The World, The Flesh & The Devil Part 1: Two Errors

We were asked if we wanted to go on a safari.

“What will it cost me?”

“Nothing.”

“Yes.”

Then the guide warned us that the elephants in the area had been acting “strange.” Violent is more like it. Just the female elephants. Knocking over trees, even running at a safari vehicle a few days before.

“And also…” he went on. The LRA, or Lord’s Resistance Army, a terrorist organization, had been spotted in the park in recent days.

“Are they very dangerous?” I asked.

“Only if you’re white,” he smiled.

I wasn’t sure free was even cheap enough…then he introduced himself. His name was Emmanuel.

If you’re driving out to face perimenopausal elephants and a terrorist regime it’s best to do so accompanied by a man whose name means “God with us.” It also helps if he carries an AK-47. And he did.

World Flesh Devil - Emmanuel

So we set off across the savannah with Emmanuel in the driver’s seat, teaching us about plants and animals and insects he spotted along the way.

At one point he stopped our truck. Turned it off completely. Looking out ahead I saw why: A deer-like animal stood a few yards in front of us, in the middle of the road, chewing, looking across the plain seemingly unaware that we had even arrived.

World Flesh Devil - hart beast

“This is a hart beast,” Emmanuel explained. “The dumbest animal in all of Africa,” he chuckled. “And the lion’s favorite animal in all of Africa.”

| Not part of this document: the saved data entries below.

(** A loose node beside the tree. *)
Lemma holds_loose s t a : holds s t → is_Some (rs_nodes s !! a) → a ∉ inorder t →
  ∃ h, h ⊆ flat s ∧ dom h = cells_of t ∪ {[None]} ∪ {[Some a]} ∧ (loose a ∗ whole t)%I h.
Proof.
  intros Hh [n Hn] Ha. destruct (holds_whole s t Hh) as (h & Hle & Hdom & Ht).
  assert ({[Some a := inl n]} ##ₘ h) as Hd.
  { apply map_disjoint_dom. rewrite dom_singleton Hdom.
    intros k ->%elem_of_singleton [(b & [= <-] & Hb)%elem_of_cells|Hk]%elem_of_union; [done|set_solver]. }
  exists ({[Some a := inl n]} ∪ h). split_and!.
  - apply map_union_least; [|done]. by apply map_singleton_subseteq_l, flat_node.
  - rewrite dom_union_L dom_singleton_L Hdom. set_solver.
  - exists {[Some a := inl n]}, h. split_and!; [done..| |done]. exists n. apply lookup_singleton_eq.
Qed.

Lemma flat_same s s' b : flat s' !! Some b = flat s !! Some b → rs_nodes s' !! b = rs_nodes s !! b.
Proof.
  unfold flat, rb_model. rewrite !lookup_insert_ne // !lookup_kmap !lookup_fmap.
  destruct (rs_nodes s !! b), (rs_nodes s' !! b); naive_solver.
Qed.
Lemma linked_allocated s l : ∀ x y, linked s x l y →
  (∀ a, a ∈ x :: l → is_Some (s !! (a, m_next))) ∧ ∀ a, a ∈ l ++ [y] → is_Some (s !! (a, m_prev)).
Proof.
  induction l as [|b l IH]; intros x y; simpl.
  - intros [Hn Hp]. split; intros a ->%list_elem_of_singleton; by eexists.
  - intros (Hn & Hp & [Hns Hps]%IH). split; intros a [->|Ha]%elem_of_cons; by [eexists|auto].
Qed.
(** The nodes of a list are in memory. *)
Lemma is_list_allocated s h l x : is_list s h l → x ∈ h :: l → allocated s x.
Proof. intros [[Hn Hp]%linked_allocated _] Hx. split; [by apply Hn|apply Hp]. set_solver. Qed.

(** A list has fewer nodes than the memory has cells. *)
Lemma is_list_size s h l : is_list s h l → (length l < size s)%nat.
Proof.
  intros [Hl Hnd].
  assert (list_to_set ((λ a, (a, m_next)) <$> h :: l) ⊆@{gset (A * member)} dom s) as Hsub.
  { intros k. rewrite elem_of_list_to_set list_elem_of_fmap elem_of_dom. intros (a & -> & Ha). by eapply linked_allocated. }
  apply subseteq_size in Hsub. rewrite size_dom size_list_to_set in Hsub.
  - rewrite length_fmap in Hsub. simpl in Hsub. lia.
  - apply NoDup_fmap_2; [|done]. by intros ?? [=].
Qed.
Lemma fmap_unlink {B} `{EqDecision B} (f : B → A) `{!Inj (=) (=) f} (b : B) (bs : list B) :
  f <$> unlink b bs = unlink (f b) (f <$> bs).
Proof.
  unfold unlink. induction bs as [|y bs IH]; [done|]. rewrite fmap_cons !filter_cons.
  destruct (decide (y ≠ b)) as [Hy|Hy].
  - rewrite decide_True; [by rewrite fmap_cons IH|]. by intros ?%(inj f).
  - apply dec_stable in Hy as ->. rewrite decide_False; [done|]. by intros Hn; apply Hn.
Qed.
(* ===== verification/PrecursorListSpec.v ===== *)
(** * The precursor lists on their nodes implement their sequences

    The functions of msh_route.c on the memory of the nodes ([PrecursorList]) do what the
    functions on the sequence of precursors of a route ([RouteObj], [MshRoute]) do.  There is
    one list per live route; an operation on one leaves the others alone. *)

From S2P Require Export PrecursorList MshRouteSpec ListState Blind.

(** ** The precursors of all routes *)

Record precursors_part := PrecursorsPart { pp_precursors : gmap addr (list Z) }.

Definition precursors (w : world) : gmap addr (list Z) := rt_precursors <$> w_routes w.

(** The rest of the program: the routes without their precursors. *)
Definition bare (w : world) : world := set_w_routes (set_rt_precursors [] <$> w_routes w) w.

#[export] Instance precursors_part_hidden : Hidden precursors_part := {
  hide _ := bare;
  seen w := PrecursorsPart (precursors w) }.
#[export] Instance precursors_part_hidden_laws : HiddenLaws precursors_part.
Proof. by repeat split. Qed.
#[export] Instance precursors_part_hidden_table : HiddenTable precursors_part.
Proof. by repeat split. Qed.

Notation Beside := (Blind precursors_part).

Section beside.
Context `{E : Env}.
Implicit Types w : world.

(** A read of other fields, and a change to other fields, of a route. *)
Lemma read_beside {X} a (k : msh_route → M world X) :
  (∀ r, k (set_rt_precursors [] r) = k r) → (∀ r, Beside (k r)) → Beside (r ← read_route a; k r).
Proof.
  intros Hk Hb t w. unfold read_route, mbind, M_bind. simpl. rewrite lookup_fmap.
  destruct (w_routes w !! a) as [r|]; simpl; [|done]. rewrite Hk. apply (Hb r t w).
Qed.
#[export] Instance get_field_beside {X} a (f : msh_route → X) :
  (∀ r, f (set_rt_precursors [] r) = f r) → Beside (r ← read_route a; mret (f r)).
Proof. intros Hf. apply read_beside; [intros r; by rewrite Hf|apply _]. Qed.

Lemma set_nlroute_beside nl : BlindUpdate precursors_part (set_rt_nlroute nl).
Proof.
  intros a t w. unfold upd_route, read_route, write_route, modify, mbind, M_bind. simpl. rewrite lookup_fmap.
  destruct (w_routes w !! a) as [r|] eqn:Ha; [|done]. simpl. split_and!; [|f_equal|done].
  - unfold bare. simpl. by rewrite fmap_insert.
  - unfold precursors. simpl. rewrite fmap_insert. apply insert_id. by rewrite lookup_fmap Ha.
Qed.

#[export] Instance updated_beside a flag : Beside (__msh_route_updated a flag).
Proof.
  apply read_beside; [done|]. intros r. destruct (rt_updated_cb r) as [[]|]; [|apply _].
  unfold __routing_table_route_updated_cb, msh_route_get_rtnl_route,
    msh_route_set_rtnl_route, msh_route_get_prefix_sz, msh_route_get_next_hop, msh_route_get_flags.
  repeat first [apply get_field_beside; done | apply upd_route_blind, set_nlroute_beside | apply bind_blind; [|intros] | case_match | apply _].
Qed.
End beside.

(** ** The memory of the lists *)

#[export] Instance PN_entry_inj : Inj (=) (=) PN_entry.
Proof. by intros ?? [=]. Qed.

(** The entries of a list hold the addresses [ips]. *)
Definition hold (dst : gmap positive Z) (es : list positive) (ips : list Z) : Prop :=
  Forall2 (λ e ip, dst !! e = Some ip) es ips.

The lion, Emmanuel said, chases the hart beast for 100 yards or so and then lies down in the tall grass. The hart beast soon stops running, forgetting why he even began in the first place. He looks around and, seeing no obvious danger, lowers his head and begins to eat. “And that’s when the lion eats.”

When the hart beast forgets.

There are two common mistakes we often make when thinking about evil – specifically, the devil. I’ve sure made them both.

One is to miss his existence entirely, to operate as if all that is is only what we can see. This has been called materialism.

At the opposite extreme is the Christian who sees a demon in every shadow, blaming the devil for every misdeed of our own and every bump in the road: the sniffles, a run-in with the boss, rush hour traffic. This is superstition.

Like most extremes, superstition and materialism are more simplistic than the truth. The bible offers us a true but more complex and nuanced explanation of evil.